La torre, al centro della storia, prosciuga le energie arricchendo pochi, quelli che si trovano all’interno di essa. C’è una chiara critica sociale ed ecologica arricchita anche grazie a vari elementi fantasy e distopici. Credi che questi elementi fantastici possano aiutare maggiormente a veicolare i messaggi?
Io penso di sì, perché la mia fortuna è che ho uno stile molto “morbido” e quindi attiro sia ragazzi e bambini (anche dei bambini hanno comprato cose mie), ma anche adulti, perché con questo stile morbido cerco sempre di raccontare una storia vera, che potrebbe esistere. In tutte le mie opere c’è una critica sociale o ecologica, economica, politica. Secondo me è bello questo contrasto: cartone carino/temi più profondi, perché dà una bella botta. Se vai a leggere un fumetto più “classico”, magari ti puoi già aspettare quello che trovi dentro, a seconda dello stile o del tratto. Invece mi piaceva dare proprio questo contrasto molto forte, magari uno non se lo aspetta e rimane anche sorpreso.

Tu stesso hai detto che non ti sei snaturato, che hai usato il tuo stile e che comunque sei arrivato a un grande pubblico e anche questo non è scontato.
Sì, infatti. Sempre facendo riferimento ad Adventure Time, la cosa che più mi affascina quando lo guardo, è proprio questo contrasto. All’inizio era un cartone per bambini, poi gli autori hanno iniziato a divertirsi, hanno messo cose un po’ più crude e un po’ più adulte e il cartone cresceva con gli spettatori. Mi è piaciuto molto l’effetto che crea nello spettatore e ho provato a ricrearlo anch’io per i miei lettori.
I vari personaggi richiamano un po’ quelli di un videogioco. In un certo senso sono un po’ stereotipati, ma dall’altra sono anche più profondi: la principessa, ad esempio, che è tutta carina, ma in realtà è quella che progetta il colpo di stato. Abbiamo trovato interessante questa parte che guarda ai videogiochi e giochi di ruolo.

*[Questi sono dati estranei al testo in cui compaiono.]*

(** * sloth: the Prometheus YAML spec loader

    A shallow embedding of [internal/prometheus/spec.go]
    ([YAMLSpecLoader.LoadSpec] and [mapSpecToModel]) together with the
    properties of the loader that the specification states.

    Conventions of the embedding:
    - a Go [map[string]string] is a [gmap string string]; a nil map and an
      empty map read the same (lookups and [range] agree), so both are [∅];
    - a Go pointer that is only tested against [nil] and read is an [option];
    - a Go [float64] is its IEEE-754 decoding, [spec_float];
    - a Go result pair [(v, err)] stays a pair of options, so that "nothing
      is returned next to an error" is a property and not a typing fact;
    - a Go [error] coming from foreign code (the YAML library, a plugin) is
      represented by its message. *)

From Stdlib Require Import ZArith NArith String Ascii List SpecFloat Lia.
From stdpp Require Import base gmap strings list pretty.

Local Open Scope string_scope.
Local Open Scope list_scope.

(** ** Go runtime pieces used by the loader *)

Definition float64 : Type := spec_float.
Definition foreign_error : Type := string.

Module fmt.

(** [fmt.Sprintf("%s-%s", a, b)]. *)
Definition Sprintf_s_dash_s (a b : string) : string := a +:+ "-" +:+ b.

Definition digit (n : N) : ascii := ascii_of_N (48 + n `mod` 10).

(** The six digits of [n mod 10^6], zero padded on the left. *)
Definition frac6 (n : N) : string :=
  String (digit (n `div` 100000))
 (String (digit (n `div` 10000))
 (String (digit (n `div` 1000))
 (String (digit (n `div` 100))
 (String (digit (n `div` 10))
 (String (digit n) ""))))).

(** Nearest integer to [num / den], ties to the even neighbour. *)
Definition round_half_even (num den : N) : N :=
  let q := (num `div` den)%N in
  let r := (num `mod` den)%N in
  match (2 * r ?= den)%N with
  | Lt => q
  | Gt => (q + 1)%N
  | Eq => if N.even q then q else (q + 1)%N
  end.

(** [n] counts millionths: the integer part, a point, six digits. *)
Definition fixed6 (n : N) : string :=
  pretty (n `div` 1000000)%N +:+ "." +:+ frac6 (n `mod` 1000000).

Infatti sono un videogiocatore accanito. Inoltre secondo me è molto bello giocare con gli stereotipi, perché ormai sono dei personaggi costruiti, quindi ti immedesimi subito in loro e poi magari inserisci dei colpi di scena, oppure li usi anche solo come stereotipi per raccontare qualcosa di più grande. Non lo ritengo sbagliato, basta che sia utile alla storia. Ovviamente se in un fumetto o un film horror, per esempio, usi sempre lo stesso stereotipo, con gli stessi ragazzi che poi vanno sempre a finire nel bosco e finisce sempre allo stesso modo, è un qualcosa di già sfruttato. Quindi uso lo stereotipo ma per sorprendimi. Per me la cosa importante con le nuove opere è che una persona finisca di leggere o di guardare un’opera e dica “Mi ha lasciato qualcosa, non me l’aspettavo”. Questa per me è la cosa principale.

Vertice estremo ha una conclusione particolare, perché c’è un filo di speranza. Al di là del messaggio, pensi che possa esserci un eventuale seguito o vorresti portare avanti altri progetti e altre idee?
Solitamente quando penso a una storia, la penso come autoconclusiva. Mi piace però lasciare degli indizi nei fumetti. Ad esempio, quando il re all’inizio trova il computer con tutti i file, tra cui quelli della torre, ci sono anche dei file che richiamano altre mie opere che danno quindi delle coordinate nei confini del mio universo, che è importante per il mio fumetto nell’autoproduzione. Non so dirti se può diventare un universo collegato oppure è solo un giochino che mi diverte. Per ora lo faccio, poi non so cosa può succedere in futuro, ma per adesso voglio giocare un po’ con le mie varie opere.